As the third member of Miami’s Big 3, and arguably the most overlooked, Bosh seemed to be going through the motions the entire series against San Antonio. Not only did he seem to be a liability offensively, but he was continually out rebounded by his opposition. In this series, Bosh averaged 11.9 PPG, 8.9 RPG, 1.6 BLKPG and shot .462 from the field. Respectable numbers to say the least, but not numbers that you expect out of somebody who is set to make around $17 million next season.

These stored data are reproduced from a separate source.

(** [reg_index] is passed as a byte. *)
Fixpoint arm_core_mpu_configure_regions (regions : list partition) (reg_index : Z) (do_sanity_check : bool) : UM Z :=
  match regions with
  | [] => mret reg_index
  | part :: regions =>
    if p_size part =? 0 then arm_core_mpu_configure_regions regions reg_index do_sanity_check
    else if do_sanity_check && negb (mpu_partition_is_valid part) then mret (- EINVAL)
    else
      reg_index ← arm_core_mpu_configure_region (u8 reg_index) part;
      if reg_index =? - EINVAL then mret reg_index
      else arm_core_mpu_configure_regions regions (reg_index + 1) do_sanity_check
  end.

Definition arm_core_mpu_enable : UM unit := modify (with_mpu_ctrl (Z.lor MPU_CTRL_ENABLE_Msk MPU_CTRL_PRIVDEFENA_Msk)).
Definition arm_core_mpu_disable : UM unit := modify (with_mpu_ctrl 0).

(** The first dynamic region with the base and the size of the partition, [get_num_regions]
    if there is none. *)
Fixpoint find_region (n : nat) (i : Z) (part : partition) : UM Z :=
  match n with
  | O => mret get_num_regions
  | S n =>
    e ← is_enabled_region i;
    if negb e then find_region n (i + 1) part
    else
      base ← mpu_region_get_base i;
      if negb (base =? p_start part) then find_region n (i + 1) part
      else
        size ← mpu_region_get_size i;
        if negb (size =? p_size part) then find_region n (i + 1) part else mret i
  end.

Section Update.
Context `{Config}.

(** Returns the partition with its new attribute. *)
Definition arm_core_mpu_mem_partition_config_update (part : partition) (new_attr : Z) : UM partition :=
  i ← get_dyn_region_min_index;
  reg_index ← find_region (Z.to_nat (get_num_regions - i)) i part;
  assert_ (negb (reg_index =? get_num_regions));;
  let part := mk_partition (p_start part) (p_size part) new_attr in
  arm_core_mpu_configure_region reg_index part;;
  mret part.

End Update.

Definition arm_core_mpu_get_max_available_dyn_regions : UM Z := n ← gets static_regions_num; mret (get_num_regions - n).
Definition arm_core_mpu_buffer_validate (addr size : Z) (write : bool) : UM Z := mpu_buffer_validate addr size write.

Definition mpu_configure_static_mpu_regions (static_regions : list partition) : UM Z :=
  n ← gets static_regions_num;
  mpu_reg_index ← arm_core_mpu_configure_regions static_regions n true;
  modify (with_static_regions_num (u8 mpu_reg_index));;
  mret mpu_reg_index.

Fixpoint clear_regions (n : nat) (i : Z) : UM unit :=
  match n with O => skip | S n => ARM_MPU_ClrRegion i;; clear_regions n (i + 1) end.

Once upon a time, Bosh was a superstar with the Toronto Raptors. When signing with the Heat in the 2010 offseason, he knew that he had to take a step back with James and Wade as Miami’s top scoring options. In his first season, Bosh was able to post star numbers averaging 18.7 PPG, 8.3 RPG and shoot .496 from the field. Bosh was also stellar in the postseason that year as he averaged 18.6 PPG, 8.5 RPG and shot .474 from the field. Very similar numbers to his regular season totals. After a disappointing loss to the Dallas Mavericks in the 2011 NBA Finals, Bosh’s production had seemed to go downhill. Last year, Bosh was able to maintain regular season averages of 18 PPG, 7.9 RPG and shoot .496 from the field.
Unlike 2011 though, the 2012 postseason wasn’t so kind to Bosh. In the playoffs, he averaged 14 PPG, 7.8 RPG and shot .493 from the field. Despite Bosh’s postseason struggles, Miami was still able to win the 2012 Finals beating the Oklahoma City Thunder in five games. This season, Bosh was looking for a little retribution. Knowing that he was playing on the final two years of his contract, Bosh needed to start proving his value to his team not only in the regular season, but when it counts in the postseason. His scoring saw a decline from 18 points the season prior to 16.6, and he averaged a career low 6.8 RPG. The only bright side was that he shot a career high .535 from the field. Other than that, Bosh’s 2013 campaign was a disappointment. The postseason was even worse.
Throughout the entire playoffs, Bosh averaged a meager 12.1 PPG, 7.3 RPG and shot .458 from the field. Every one of these categories were career lows for Bosh. His field goal percentage was the lowest it has ever been since his first playoff appearance as a Raptor. Bosh’s steady decline has to be a worry for Pat Riley and crew. With LeBron James, Dwyane Wade and Chris Bosh all being free agents in the summer of 2014, the Heat have to make a decision and quite frankly, have to make one fast.